- _WHAT YOU ARE ASKED TO DO_
The word "VNum": in how many lines of the records does it appear? Reply with the number alone.

Extracted records
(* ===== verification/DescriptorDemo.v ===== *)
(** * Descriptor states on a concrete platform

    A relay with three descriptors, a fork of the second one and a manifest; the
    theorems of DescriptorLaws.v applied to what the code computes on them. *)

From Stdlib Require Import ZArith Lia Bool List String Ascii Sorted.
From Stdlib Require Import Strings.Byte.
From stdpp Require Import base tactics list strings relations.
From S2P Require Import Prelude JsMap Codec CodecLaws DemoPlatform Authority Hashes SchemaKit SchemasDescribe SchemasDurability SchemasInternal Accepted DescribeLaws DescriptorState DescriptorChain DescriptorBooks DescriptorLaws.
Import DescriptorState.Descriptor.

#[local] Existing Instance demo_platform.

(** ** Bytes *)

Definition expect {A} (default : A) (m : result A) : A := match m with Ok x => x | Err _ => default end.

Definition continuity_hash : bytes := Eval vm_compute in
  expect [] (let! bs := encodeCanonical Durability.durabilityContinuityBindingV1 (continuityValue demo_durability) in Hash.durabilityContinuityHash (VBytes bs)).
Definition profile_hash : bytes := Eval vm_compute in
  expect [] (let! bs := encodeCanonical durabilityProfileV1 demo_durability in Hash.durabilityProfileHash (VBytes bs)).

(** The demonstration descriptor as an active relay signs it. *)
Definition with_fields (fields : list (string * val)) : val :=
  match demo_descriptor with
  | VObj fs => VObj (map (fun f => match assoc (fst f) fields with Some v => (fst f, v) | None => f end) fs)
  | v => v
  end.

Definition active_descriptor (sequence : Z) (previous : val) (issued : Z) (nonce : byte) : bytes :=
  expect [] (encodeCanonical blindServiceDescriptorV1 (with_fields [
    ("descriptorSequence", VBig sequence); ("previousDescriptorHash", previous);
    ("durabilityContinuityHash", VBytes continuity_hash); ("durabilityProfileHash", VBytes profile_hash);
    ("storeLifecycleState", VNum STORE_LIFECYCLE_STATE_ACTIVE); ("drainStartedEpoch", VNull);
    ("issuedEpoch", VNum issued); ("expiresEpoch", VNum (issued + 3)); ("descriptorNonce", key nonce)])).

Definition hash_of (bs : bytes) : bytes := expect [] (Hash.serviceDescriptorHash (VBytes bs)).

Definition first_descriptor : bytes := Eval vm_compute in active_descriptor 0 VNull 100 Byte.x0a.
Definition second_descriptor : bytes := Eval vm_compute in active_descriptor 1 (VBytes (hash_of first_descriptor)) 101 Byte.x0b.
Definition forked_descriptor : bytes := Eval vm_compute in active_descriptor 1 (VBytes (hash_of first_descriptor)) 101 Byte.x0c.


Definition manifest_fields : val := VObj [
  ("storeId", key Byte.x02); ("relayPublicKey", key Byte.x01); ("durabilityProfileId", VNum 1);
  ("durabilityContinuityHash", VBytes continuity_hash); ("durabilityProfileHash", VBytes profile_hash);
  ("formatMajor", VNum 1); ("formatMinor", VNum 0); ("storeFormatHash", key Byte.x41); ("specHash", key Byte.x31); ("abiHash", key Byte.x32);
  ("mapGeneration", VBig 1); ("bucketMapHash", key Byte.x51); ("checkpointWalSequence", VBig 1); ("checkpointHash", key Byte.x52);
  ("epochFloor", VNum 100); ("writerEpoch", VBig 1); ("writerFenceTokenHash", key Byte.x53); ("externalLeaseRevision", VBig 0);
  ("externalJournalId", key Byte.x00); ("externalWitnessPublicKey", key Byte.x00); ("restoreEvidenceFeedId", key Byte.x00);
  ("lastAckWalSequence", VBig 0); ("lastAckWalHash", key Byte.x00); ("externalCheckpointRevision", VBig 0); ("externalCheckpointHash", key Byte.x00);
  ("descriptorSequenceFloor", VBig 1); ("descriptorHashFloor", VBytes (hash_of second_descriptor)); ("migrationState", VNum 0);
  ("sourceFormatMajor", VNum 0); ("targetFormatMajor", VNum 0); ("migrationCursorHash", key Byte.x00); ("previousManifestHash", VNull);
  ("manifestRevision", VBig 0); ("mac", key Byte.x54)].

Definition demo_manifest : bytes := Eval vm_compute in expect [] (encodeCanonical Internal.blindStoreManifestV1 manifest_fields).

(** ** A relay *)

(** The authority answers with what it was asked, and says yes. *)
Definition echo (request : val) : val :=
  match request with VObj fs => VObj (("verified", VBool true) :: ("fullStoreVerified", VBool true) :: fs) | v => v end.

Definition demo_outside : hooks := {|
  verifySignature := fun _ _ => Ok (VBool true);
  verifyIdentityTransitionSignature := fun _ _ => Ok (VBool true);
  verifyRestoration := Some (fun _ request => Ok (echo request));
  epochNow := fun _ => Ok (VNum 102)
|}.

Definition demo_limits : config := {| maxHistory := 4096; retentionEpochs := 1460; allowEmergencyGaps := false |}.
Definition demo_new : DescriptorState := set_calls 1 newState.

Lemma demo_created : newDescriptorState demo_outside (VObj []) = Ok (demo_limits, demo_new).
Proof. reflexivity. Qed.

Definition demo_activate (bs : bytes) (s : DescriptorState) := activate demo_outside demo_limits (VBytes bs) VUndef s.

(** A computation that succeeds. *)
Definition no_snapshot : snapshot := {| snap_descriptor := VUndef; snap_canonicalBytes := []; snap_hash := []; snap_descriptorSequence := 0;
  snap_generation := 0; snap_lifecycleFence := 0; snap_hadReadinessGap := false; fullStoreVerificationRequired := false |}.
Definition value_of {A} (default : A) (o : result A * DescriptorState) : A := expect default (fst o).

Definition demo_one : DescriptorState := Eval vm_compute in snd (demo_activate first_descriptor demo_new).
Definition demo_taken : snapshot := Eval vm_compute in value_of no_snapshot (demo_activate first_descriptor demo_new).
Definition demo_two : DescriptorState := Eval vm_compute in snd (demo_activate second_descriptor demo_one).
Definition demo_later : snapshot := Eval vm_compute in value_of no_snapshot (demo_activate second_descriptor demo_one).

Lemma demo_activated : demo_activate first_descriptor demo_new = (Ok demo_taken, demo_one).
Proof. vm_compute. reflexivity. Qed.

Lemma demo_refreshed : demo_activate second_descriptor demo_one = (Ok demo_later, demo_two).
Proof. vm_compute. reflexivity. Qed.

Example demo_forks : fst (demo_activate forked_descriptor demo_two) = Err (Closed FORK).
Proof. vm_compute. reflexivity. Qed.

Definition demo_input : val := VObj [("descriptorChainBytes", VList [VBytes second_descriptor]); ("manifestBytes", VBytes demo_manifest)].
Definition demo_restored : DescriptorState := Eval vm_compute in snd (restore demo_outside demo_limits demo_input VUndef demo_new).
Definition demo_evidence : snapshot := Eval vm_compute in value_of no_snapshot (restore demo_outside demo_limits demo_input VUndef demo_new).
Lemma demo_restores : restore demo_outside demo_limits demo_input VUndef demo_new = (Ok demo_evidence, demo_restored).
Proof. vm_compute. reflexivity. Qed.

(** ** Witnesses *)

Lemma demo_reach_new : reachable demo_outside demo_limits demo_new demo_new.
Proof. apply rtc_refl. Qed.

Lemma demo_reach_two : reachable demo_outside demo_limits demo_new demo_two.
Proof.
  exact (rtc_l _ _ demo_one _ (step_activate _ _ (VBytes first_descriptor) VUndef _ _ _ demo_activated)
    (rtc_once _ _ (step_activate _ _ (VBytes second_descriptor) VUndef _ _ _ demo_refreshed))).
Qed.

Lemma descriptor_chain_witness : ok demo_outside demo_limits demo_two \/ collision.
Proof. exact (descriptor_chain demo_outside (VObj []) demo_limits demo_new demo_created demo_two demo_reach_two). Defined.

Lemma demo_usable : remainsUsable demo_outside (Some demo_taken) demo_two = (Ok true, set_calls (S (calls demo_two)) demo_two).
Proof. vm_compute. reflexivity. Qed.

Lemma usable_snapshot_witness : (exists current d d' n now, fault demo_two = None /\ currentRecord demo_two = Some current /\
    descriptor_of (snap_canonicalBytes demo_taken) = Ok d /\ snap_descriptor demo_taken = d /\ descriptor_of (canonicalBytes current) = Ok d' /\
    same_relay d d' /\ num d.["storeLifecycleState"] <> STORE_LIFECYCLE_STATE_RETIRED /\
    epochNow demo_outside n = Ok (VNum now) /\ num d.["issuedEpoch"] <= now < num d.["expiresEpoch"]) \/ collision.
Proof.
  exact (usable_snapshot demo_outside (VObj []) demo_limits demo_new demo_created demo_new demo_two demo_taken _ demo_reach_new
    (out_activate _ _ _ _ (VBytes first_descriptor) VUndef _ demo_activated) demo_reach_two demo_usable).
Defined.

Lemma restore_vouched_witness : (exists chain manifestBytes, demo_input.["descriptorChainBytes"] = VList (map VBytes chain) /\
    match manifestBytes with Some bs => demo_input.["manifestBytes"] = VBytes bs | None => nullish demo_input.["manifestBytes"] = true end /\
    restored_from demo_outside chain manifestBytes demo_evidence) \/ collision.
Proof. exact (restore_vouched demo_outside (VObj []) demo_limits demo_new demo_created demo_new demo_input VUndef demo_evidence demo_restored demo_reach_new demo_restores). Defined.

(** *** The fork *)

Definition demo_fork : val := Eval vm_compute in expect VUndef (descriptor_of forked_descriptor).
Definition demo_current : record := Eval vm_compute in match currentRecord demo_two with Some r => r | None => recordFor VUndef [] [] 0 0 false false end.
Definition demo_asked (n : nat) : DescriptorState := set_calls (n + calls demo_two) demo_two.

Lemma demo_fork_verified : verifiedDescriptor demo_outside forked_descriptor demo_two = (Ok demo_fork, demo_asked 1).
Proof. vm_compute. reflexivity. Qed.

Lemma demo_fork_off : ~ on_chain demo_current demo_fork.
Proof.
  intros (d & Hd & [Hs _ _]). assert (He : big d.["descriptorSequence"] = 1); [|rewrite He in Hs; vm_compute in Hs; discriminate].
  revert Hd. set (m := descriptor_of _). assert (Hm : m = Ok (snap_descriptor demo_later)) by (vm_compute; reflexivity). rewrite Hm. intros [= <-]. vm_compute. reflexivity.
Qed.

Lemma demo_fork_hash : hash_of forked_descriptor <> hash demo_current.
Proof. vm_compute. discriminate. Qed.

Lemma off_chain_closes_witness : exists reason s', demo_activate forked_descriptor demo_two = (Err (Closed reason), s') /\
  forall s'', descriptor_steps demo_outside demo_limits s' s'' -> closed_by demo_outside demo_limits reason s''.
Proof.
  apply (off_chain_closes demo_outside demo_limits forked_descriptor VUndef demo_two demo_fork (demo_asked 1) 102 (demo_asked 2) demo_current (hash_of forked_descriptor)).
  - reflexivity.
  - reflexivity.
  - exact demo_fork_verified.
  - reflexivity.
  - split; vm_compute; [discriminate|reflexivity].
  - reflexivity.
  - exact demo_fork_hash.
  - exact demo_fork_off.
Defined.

- _EXERCISE RESULT_
9